■ What the task requires
Please give the data again in full, precisely as it is written.

####

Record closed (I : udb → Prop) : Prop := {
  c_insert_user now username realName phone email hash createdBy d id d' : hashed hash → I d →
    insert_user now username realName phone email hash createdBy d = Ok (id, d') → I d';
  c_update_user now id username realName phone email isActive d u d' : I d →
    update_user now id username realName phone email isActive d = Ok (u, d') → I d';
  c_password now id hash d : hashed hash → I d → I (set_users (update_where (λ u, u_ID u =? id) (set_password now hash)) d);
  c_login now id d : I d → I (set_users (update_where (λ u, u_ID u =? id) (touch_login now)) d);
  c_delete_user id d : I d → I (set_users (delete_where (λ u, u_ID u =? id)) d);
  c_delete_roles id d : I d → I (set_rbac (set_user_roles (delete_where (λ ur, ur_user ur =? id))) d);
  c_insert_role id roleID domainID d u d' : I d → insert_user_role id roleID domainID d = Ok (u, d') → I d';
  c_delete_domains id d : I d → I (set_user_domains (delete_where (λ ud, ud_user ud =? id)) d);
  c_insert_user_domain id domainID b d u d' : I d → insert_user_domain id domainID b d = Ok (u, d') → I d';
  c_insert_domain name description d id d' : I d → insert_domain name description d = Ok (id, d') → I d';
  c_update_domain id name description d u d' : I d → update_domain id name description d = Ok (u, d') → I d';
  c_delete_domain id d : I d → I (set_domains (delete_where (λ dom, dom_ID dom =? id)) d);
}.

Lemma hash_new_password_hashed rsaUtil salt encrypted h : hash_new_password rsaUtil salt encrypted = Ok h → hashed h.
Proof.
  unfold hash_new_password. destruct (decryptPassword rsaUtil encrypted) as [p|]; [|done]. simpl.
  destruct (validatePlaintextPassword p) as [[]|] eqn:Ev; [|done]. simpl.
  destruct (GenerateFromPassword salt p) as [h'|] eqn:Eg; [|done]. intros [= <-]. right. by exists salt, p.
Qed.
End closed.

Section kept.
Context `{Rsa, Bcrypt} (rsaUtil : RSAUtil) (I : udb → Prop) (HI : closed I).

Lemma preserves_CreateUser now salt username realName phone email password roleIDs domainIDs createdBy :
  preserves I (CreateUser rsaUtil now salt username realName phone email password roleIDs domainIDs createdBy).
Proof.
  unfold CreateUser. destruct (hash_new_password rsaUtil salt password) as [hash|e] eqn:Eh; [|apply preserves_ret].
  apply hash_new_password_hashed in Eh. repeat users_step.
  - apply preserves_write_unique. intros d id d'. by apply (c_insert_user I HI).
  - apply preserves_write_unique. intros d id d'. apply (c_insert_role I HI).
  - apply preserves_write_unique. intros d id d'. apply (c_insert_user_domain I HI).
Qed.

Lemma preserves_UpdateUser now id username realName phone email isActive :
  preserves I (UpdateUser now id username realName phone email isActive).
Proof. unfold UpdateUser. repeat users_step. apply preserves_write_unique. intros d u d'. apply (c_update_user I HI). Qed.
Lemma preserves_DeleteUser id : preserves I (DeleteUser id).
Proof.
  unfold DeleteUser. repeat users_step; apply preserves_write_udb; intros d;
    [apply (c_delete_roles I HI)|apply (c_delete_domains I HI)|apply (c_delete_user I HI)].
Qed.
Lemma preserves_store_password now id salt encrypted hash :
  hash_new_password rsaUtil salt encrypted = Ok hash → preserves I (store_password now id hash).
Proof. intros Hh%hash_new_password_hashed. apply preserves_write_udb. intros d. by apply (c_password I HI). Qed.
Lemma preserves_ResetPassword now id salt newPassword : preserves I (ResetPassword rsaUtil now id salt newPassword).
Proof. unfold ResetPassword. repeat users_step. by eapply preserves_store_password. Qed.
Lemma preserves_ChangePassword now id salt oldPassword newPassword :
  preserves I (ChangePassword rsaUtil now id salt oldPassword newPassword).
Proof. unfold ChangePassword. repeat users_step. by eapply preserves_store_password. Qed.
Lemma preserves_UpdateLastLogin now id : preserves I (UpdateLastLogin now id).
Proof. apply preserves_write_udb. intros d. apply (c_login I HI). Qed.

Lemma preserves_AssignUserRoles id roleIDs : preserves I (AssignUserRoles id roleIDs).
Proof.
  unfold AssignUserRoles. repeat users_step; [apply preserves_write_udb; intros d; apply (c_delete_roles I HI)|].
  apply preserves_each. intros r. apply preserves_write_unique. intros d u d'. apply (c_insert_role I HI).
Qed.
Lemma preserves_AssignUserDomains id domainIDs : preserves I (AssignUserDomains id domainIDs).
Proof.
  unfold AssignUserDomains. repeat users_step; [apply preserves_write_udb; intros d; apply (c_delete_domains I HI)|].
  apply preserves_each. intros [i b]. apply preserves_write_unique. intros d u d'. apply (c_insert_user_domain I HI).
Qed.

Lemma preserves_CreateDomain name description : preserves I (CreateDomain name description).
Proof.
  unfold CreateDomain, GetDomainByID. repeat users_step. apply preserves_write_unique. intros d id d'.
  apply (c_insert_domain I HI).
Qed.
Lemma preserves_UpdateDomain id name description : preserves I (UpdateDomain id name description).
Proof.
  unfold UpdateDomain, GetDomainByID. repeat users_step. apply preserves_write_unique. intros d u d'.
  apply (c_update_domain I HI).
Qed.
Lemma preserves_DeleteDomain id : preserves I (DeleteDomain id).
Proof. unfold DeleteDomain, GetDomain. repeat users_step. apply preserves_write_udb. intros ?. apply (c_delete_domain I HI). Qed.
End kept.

####

■ Result
Record closed (I : udb → Prop) : Prop := {
  c_insert_user now username realName phone email hash createdBy d id d' : hashed hash → I d →
    insert_user now username realName phone email hash createdBy d = Ok (id, d') → I d';
  c_update_user now id username realName phone email isActive d u d' : I d →
    update_user now id username realName phone email isActive d = Ok (u, d') → I d';
  c_password now id hash d : hashed hash → I d → I (set_users (update_where (λ u, u_ID u =? id) (set_password now hash)) d);
  c_login now id d : I d → I (set_users (update_where (λ u, u_ID u =? id) (touch_login now)) d);
  c_delete_user id d : I d → I (set_users (delete_where (λ u, u_ID u =? id)) d);
  c_delete_roles id d : I d → I (set_rbac (set_user_roles (delete_where (λ ur, ur_user ur =? id))) d);
  c_insert_role id roleID domainID d u d' : I d → insert_user_role id roleID domainID d = Ok (u, d') → I d';
  c_delete_domains id d : I d → I (set_user_domains (delete_where (λ ud, ud_user ud =? id)) d);
  c_insert_user_domain id domainID b d u d' : I d → insert_user_domain id domainID b d = Ok (u, d') → I d';
  c_insert_domain name description d id d' : I d → insert_domain name description d = Ok (id, d') → I d';
  c_update_domain id name description d u d' : I d → update_domain id name description d = Ok (u, d') → I d';
  c_delete_domain id d : I d → I (set_domains (delete_where (λ dom, dom_ID dom =? id)) d);
}.

Lemma hash_new_password_hashed rsaUtil salt encrypted h : hash_new_password rsaUtil salt encrypted = Ok h → hashed h.
Proof.
  unfold hash_new_password. destruct (decryptPassword rsaUtil encrypted) as [p|]; [|done]. simpl.
  destruct (validatePlaintextPassword p) as [[]|] eqn:Ev; [|done]. simpl.
  destruct (GenerateFromPassword salt p) as [h'|] eqn:Eg; [|done]. intros [= <-]. right. by exists salt, p.
Qed.
End closed.

Section kept.
Context `{Rsa, Bcrypt} (rsaUtil : RSAUtil) (I : udb → Prop) (HI : closed I).

Lemma preserves_CreateUser now salt username realName phone email password roleIDs domainIDs createdBy :
  preserves I (CreateUser rsaUtil now salt username realName phone email password roleIDs domainIDs createdBy).
Proof.
  unfold CreateUser. destruct (hash_new_password rsaUtil salt password) as [hash|e] eqn:Eh; [|apply preserves_ret].
  apply hash_new_password_hashed in Eh. repeat users_step.
  - apply preserves_write_unique. intros d id d'. by apply (c_insert_user I HI).
  - apply preserves_write_unique. intros d id d'. apply (c_insert_role I HI).
  - apply preserves_write_unique. intros d id d'. apply (c_insert_user_domain I HI).
Qed.

Lemma preserves_UpdateUser now id username realName phone email isActive :
  preserves I (UpdateUser now id username realName phone email isActive).
Proof. unfold UpdateUser. repeat users_step. apply preserves_write_unique. intros d u d'. apply (c_update_user I HI). Qed.
Lemma preserves_DeleteUser id : preserves I (DeleteUser id).
Proof.
  unfold DeleteUser. repeat users_step; apply preserves_write_udb; intros d;
    [apply (c_delete_roles I HI)|apply (c_delete_domains I HI)|apply (c_delete_user I HI)].
Qed.
Lemma preserves_store_password now id salt encrypted hash :
  hash_new_password rsaUtil salt encrypted = Ok hash → preserves I (store_password now id hash).
Proof. intros Hh%hash_new_password_hashed. apply preserves_write_udb. intros d. by apply (c_password I HI). Qed.
Lemma preserves_ResetPassword now id salt newPassword : preserves I (ResetPassword rsaUtil now id salt newPassword).
Proof. unfold ResetPassword. repeat users_step. by eapply preserves_store_password. Qed.
Lemma preserves_ChangePassword now id salt oldPassword newPassword :
  preserves I (ChangePassword rsaUtil now id salt oldPassword newPassword).
Proof. unfold ChangePassword. repeat users_step. by eapply preserves_store_password. Qed.
Lemma preserves_UpdateLastLogin now id : preserves I (UpdateLastLogin now id).
Proof. apply preserves_write_udb. intros d. apply (c_login I HI). Qed.

Lemma preserves_AssignUserRoles id roleIDs : preserves I (AssignUserRoles id roleIDs).
Proof.
  unfold AssignUserRoles. repeat users_step; [apply preserves_write_udb; intros d; apply (c_delete_roles I HI)|].
  apply preserves_each. intros r. apply preserves_write_unique. intros d u d'. apply (c_insert_role I HI).
Qed.
Lemma preserves_AssignUserDomains id domainIDs : preserves I (AssignUserDomains id domainIDs).
Proof.
  unfold AssignUserDomains. repeat users_step; [apply preserves_write_udb; intros d; apply (c_delete_domains I HI)|].
  apply preserves_each. intros [i b]. apply preserves_write_unique. intros d u d'. apply (c_insert_user_domain I HI).
Qed.

Lemma preserves_CreateDomain name description : preserves I (CreateDomain name description).
Proof.
  unfold CreateDomain, GetDomainByID. repeat users_step. apply preserves_write_unique. intros d id d'.
  apply (c_insert_domain I HI).
Qed.
Lemma preserves_UpdateDomain id name description : preserves I (UpdateDomain id name description).
Proof.
  unfold UpdateDomain, GetDomainByID. repeat users_step. apply preserves_write_unique. intros d u d'.
  apply (c_update_domain I HI).
Qed.
Lemma preserves_DeleteDomain id : preserves I (DeleteDomain id).
Proof. unfold DeleteDomain, GetDomain. repeat users_step. apply preserves_write_udb. intros ?. apply (c_delete_domain I HI). Qed.
End kept.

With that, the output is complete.